● Work required
For the string "eapply", search the entries below and copy every line where it appears.
***
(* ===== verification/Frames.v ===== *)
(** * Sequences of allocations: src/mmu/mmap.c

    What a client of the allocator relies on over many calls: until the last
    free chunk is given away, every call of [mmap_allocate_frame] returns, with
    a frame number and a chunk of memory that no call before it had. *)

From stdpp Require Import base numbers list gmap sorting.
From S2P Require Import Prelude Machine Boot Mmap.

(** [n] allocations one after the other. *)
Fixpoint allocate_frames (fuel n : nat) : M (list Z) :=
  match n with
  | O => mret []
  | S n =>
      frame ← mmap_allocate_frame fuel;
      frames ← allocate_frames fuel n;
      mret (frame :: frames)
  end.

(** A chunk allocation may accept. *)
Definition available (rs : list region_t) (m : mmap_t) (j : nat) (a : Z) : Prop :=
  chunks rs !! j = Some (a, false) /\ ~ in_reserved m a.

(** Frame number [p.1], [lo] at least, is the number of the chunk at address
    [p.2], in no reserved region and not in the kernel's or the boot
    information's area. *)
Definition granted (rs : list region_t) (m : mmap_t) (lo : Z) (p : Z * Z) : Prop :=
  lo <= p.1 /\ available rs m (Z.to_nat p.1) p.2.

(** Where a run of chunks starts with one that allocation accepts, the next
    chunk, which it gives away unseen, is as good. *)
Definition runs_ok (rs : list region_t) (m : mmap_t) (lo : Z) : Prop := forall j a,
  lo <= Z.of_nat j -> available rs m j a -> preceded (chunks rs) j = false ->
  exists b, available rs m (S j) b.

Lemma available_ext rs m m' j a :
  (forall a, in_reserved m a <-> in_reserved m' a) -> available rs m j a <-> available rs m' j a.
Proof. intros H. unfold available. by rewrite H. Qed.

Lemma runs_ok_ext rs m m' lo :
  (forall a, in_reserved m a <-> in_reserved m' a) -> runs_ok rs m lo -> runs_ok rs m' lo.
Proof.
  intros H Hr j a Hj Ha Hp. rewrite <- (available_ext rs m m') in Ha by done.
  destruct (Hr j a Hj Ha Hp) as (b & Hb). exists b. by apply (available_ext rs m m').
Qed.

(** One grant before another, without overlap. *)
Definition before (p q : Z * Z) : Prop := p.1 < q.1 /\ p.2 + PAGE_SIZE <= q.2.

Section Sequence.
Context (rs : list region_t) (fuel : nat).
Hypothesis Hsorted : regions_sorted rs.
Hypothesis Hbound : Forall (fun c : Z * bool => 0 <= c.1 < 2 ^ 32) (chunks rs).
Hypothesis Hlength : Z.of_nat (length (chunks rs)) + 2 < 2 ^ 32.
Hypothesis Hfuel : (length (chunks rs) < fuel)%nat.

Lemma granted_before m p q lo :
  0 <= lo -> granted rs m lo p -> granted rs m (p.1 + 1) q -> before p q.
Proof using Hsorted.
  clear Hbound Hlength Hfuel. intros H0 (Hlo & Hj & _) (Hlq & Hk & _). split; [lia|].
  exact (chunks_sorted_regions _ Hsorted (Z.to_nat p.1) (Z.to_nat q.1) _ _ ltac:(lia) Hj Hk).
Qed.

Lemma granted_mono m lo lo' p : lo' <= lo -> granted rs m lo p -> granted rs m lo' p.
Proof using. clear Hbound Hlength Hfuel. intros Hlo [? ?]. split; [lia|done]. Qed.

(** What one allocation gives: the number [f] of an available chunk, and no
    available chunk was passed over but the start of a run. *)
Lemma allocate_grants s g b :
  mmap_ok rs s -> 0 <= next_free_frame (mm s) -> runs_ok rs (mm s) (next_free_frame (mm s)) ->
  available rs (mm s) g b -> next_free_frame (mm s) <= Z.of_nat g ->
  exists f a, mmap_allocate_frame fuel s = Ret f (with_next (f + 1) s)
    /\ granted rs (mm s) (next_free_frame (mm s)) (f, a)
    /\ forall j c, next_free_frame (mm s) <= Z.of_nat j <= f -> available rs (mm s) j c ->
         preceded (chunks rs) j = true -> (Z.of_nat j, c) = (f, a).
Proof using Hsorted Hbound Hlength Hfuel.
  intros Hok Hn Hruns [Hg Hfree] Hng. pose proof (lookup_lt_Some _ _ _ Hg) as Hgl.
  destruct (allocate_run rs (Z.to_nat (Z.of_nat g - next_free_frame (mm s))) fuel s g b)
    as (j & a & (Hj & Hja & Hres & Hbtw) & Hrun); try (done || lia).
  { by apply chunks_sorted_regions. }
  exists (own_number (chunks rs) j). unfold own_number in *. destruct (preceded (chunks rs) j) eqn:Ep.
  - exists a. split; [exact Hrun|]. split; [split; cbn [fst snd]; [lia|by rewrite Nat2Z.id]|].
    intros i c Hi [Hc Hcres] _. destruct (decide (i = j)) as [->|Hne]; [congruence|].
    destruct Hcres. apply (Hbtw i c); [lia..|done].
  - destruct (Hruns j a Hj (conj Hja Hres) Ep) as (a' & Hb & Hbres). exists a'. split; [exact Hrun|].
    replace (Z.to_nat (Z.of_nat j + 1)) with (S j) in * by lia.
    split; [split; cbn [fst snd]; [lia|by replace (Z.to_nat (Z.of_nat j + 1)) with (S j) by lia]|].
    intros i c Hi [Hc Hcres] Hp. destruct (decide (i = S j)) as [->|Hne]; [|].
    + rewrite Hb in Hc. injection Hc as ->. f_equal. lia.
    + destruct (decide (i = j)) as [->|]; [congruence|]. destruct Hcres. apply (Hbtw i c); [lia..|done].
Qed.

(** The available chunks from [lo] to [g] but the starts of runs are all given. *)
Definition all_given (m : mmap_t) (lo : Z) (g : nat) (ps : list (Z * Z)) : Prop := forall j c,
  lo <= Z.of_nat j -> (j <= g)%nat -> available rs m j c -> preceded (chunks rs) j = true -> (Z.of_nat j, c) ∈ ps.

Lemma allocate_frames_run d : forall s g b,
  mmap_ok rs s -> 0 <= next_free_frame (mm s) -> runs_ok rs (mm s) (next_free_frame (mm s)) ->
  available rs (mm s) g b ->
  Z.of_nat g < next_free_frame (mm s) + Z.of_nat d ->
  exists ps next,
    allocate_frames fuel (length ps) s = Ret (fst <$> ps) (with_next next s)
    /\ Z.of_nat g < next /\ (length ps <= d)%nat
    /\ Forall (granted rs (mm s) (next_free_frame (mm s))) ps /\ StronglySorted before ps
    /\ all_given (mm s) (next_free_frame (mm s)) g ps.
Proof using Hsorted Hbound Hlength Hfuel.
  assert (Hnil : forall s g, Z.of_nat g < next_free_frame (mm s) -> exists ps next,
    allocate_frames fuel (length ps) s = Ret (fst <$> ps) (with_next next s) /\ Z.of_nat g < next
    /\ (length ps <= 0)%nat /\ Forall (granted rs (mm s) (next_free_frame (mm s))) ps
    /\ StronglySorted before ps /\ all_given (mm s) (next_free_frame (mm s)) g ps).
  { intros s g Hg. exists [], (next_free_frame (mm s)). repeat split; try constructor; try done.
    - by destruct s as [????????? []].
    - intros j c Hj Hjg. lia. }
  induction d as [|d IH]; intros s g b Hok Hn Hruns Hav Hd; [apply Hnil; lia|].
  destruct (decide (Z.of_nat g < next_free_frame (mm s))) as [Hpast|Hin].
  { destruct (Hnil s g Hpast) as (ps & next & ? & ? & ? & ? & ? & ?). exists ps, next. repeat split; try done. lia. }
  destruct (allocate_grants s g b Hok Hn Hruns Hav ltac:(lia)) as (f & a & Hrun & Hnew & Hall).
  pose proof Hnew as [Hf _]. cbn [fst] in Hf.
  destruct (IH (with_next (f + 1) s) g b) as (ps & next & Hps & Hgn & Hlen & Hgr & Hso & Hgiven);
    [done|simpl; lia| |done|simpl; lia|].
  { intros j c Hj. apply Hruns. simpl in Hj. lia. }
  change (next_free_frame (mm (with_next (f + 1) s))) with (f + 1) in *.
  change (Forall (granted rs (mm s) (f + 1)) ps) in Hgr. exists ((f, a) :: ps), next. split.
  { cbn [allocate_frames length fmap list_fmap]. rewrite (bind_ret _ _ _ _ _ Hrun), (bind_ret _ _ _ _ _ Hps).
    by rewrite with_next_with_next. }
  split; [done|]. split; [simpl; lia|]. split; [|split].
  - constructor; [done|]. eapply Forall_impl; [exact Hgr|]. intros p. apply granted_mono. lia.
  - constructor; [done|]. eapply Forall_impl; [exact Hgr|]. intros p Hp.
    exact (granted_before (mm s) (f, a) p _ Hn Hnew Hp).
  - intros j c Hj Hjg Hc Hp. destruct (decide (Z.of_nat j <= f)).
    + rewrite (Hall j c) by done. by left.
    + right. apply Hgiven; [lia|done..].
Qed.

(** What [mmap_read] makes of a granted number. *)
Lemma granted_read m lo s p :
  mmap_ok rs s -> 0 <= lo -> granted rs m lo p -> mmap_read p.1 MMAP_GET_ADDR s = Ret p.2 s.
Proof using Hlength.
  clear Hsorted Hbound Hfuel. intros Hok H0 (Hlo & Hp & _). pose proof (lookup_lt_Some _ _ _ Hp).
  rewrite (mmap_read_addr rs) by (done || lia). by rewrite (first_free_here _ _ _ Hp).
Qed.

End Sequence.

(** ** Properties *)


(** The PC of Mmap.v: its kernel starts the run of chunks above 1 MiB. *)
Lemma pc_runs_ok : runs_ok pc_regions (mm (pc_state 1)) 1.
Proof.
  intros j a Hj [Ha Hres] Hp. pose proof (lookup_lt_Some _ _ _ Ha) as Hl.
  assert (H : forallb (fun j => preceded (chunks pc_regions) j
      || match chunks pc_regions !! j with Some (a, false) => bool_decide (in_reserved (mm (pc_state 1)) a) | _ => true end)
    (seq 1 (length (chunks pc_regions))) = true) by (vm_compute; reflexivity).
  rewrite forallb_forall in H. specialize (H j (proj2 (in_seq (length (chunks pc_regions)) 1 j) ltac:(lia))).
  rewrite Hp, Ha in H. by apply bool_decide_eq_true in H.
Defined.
***
● Output
  - constructor; [done|]. eapply Forall_impl; [exact Hgr|]. intros p. apply granted_mono. lia.
  - constructor; [done|]. eapply Forall_impl; [exact Hgr|]. intros p Hp.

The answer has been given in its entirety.